What do you do about the contact you can’t avoid?
Well, one of the guiding principles behind my limerence recovery system is that you work with the situation you’re in, not with an impossible ideal.
If something is outside of your control, don’t waste time getting upset about it, just try and turn it to your advantage.
In this case, you can accept the power that your limerent object has over you and your emotions, but direct that power into recovery not reinforcement.
It’s sort of a form of mental judo. Don’t try and stop the emotions head on, instead try and turn them around.
You might have to have contact with your limerent object, but you don’t have to enjoy it.
If you want to break free from limerence, use contact time to focus on the negative aspects of the experience. Dwell on your limerent object’s flaws.

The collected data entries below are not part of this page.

(** The lazy group followed by the marker or the end: it always matches,
    with the group [lazy_group]. *)
Lemma suggestions_scan pre t :
  first_suffix
    (fun t' => rmatch I_S (Alt (lits example_marker) Eos) t'
                 (Some (firstn (length (pre ++ t) - length t') (pre ++ t)))
                 (fun _ g => Some {| group_1 := g |})) t
  = Some {| group_1 := Some (pre ++ lazy_group t) |}.
Proof.
  revert pre. induction t as [|c t IH]; intros pre.
  - cbn [first_suffix lazy_group]. rewrite rmatch_alt, rmatch_lits.
    destruct (strip_prefix I_S example_marker []);
      cbn; rewrite Nat.sub_0_r, firstn_all; reflexivity.
  - cbn [first_suffix lazy_group]. rewrite rmatch_alt, rmatch_lits.
    destruct (strip_prefix I_S example_marker (c :: t)) eqn:E.
    + rewrite firstn_app_length, app_nil_r. reflexivity.
    + rewrite rmatch_eos. destruct (at_end (c :: t)) eqn:Ee.
      * rewrite firstn_app_length, app_nil_r. reflexivity.
      * replace (pre ++ c :: t) with ((pre ++ [c]) ++ t) by (rewrite <- app_assoc; reflexivity).
        rewrite IH. rewrite <- app_assoc. reflexivity.
Qed.

Lemma suggestions_group t (g : option pystr) :
  rmatch I_S (Seq (Group (star_lazy Dot)) (Alt (lits example_marker) Eos)) t g
    (fun _ g => Some {| group_1 := g |})
  = Some {| group_1 := Some (lazy_group t) |}.
Proof.
  rewrite rmatch_seq, rmatch_group. unfold star_lazy. rewrite rmatch_rep.
  rewrite lazy_dot_star by reflexivity.
  apply (suggestions_scan [] t).
Qed.

Lemma suggestions_spaces_group t (g : option pystr) :
  rmatch I_S (Seq (star Space) (Seq (Group (star_lazy Dot)) (Alt (lits example_marker) Eos)))
    t g (fun _ g => Some {| group_1 := g |})
  = Some {| group_1 := Some (lazy_group (lstrip t)) |}.
Proof.
  rewrite rmatch_seq. unfold star at 1. rewrite rmatch_rep.
  apply greedy_space_max. apply suggestions_group.
Qed.

(** After the word the pattern always matches. *)
Lemma suggestions_tail post :
  rmatch I_S
    (Seq (star Space)
      (Seq (opt (OneOf [ch ":"; ch "-"]))
        (Seq (star Space)
          (Seq (Group (star_lazy Dot)) (Alt (lits example_marker) Eos)))))
    post None (fun _ g => Some {| group_1 := g |})
  = Some {| group_1 := Some (lazy_group (skip_separator post)) |}.
Proof.
  rewrite rmatch_seq. unfold star at 1. rewrite rmatch_rep.
  apply greedy_space_max.
  rewrite rmatch_seq. unfold opt. rewrite rmatch_rep, opt_unfold.
  unfold skip_separator.
  destruct (lstrip post) as [|c s'] eqn:E.
  - rewrite suggestions_spaces_group. reflexivity.
  - rewrite separator_match by reflexivity.
    destruct ((c =? ch ":") || (c =? ch "-")).
    + rewrite suggestions_spaces_group. reflexivity.
    + rewrite suggestions_spaces_group.
      rewrite (lstrip_nonspace _ _ (lstrip_head _ _ _ E)). reflexivity.
Qed.

Lemma search_no_literal fl p r s :
  after_first fl p s = None -> search fl (Seq (lits p) r) s = None.
Proof.
  induction s as [|c s IH]; cbn [after_first search]; unfold match_at;
    rewrite rmatch_seq, rmatch_lits.
  - destruct (strip_prefix fl p []); [discriminate | reflexivity].
  - destruct (strip_prefix fl p (c :: s)); [discriminate | exact IH].
Qed.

If they have poor hygiene or terrible dress sense then maybe that makes it easy, but the same tactic can be used for personality traits too.
Instead of the old habit of glossing over their rudeness or impatience or arrogance, focus on it.
Again, work with what you’ve got: find the things that you dislike about your limerent object and make that the centre of your attention.
The goal is to retrain your brain—to break the association between your limerent object and reward, by making your contact time less enjoyable.
Go into every meeting with the mindset: this is a chance to practice my mental judo skills, rather than going in with the giddy mix of hope and uncertainty that is keeping you hooked.
One bonus of this approach is that it will probably make you less good company too. So, you’ll get a nice negative cycle going, where you’re concentrating on nitpicking their flaws and they stop wanting to spend time with you.

So, I’ve been a bit flippant, but the idea works.
You need to reframe the way you interact with your limerent object if you want to free yourself from obsession.
Disrupt the old dynamic of your contact time. Because that was reinforcing limerence. Make contact feel burdensome rather than arousing.
Break the subconscious link between them and reward.
If you have to have contact, use it, to rewrite what your limerent object means to your subconscious.
Now like many challenges in life: it doesn’t feel good in the moment, but it pays off in the long term when you free yourself from the obsession.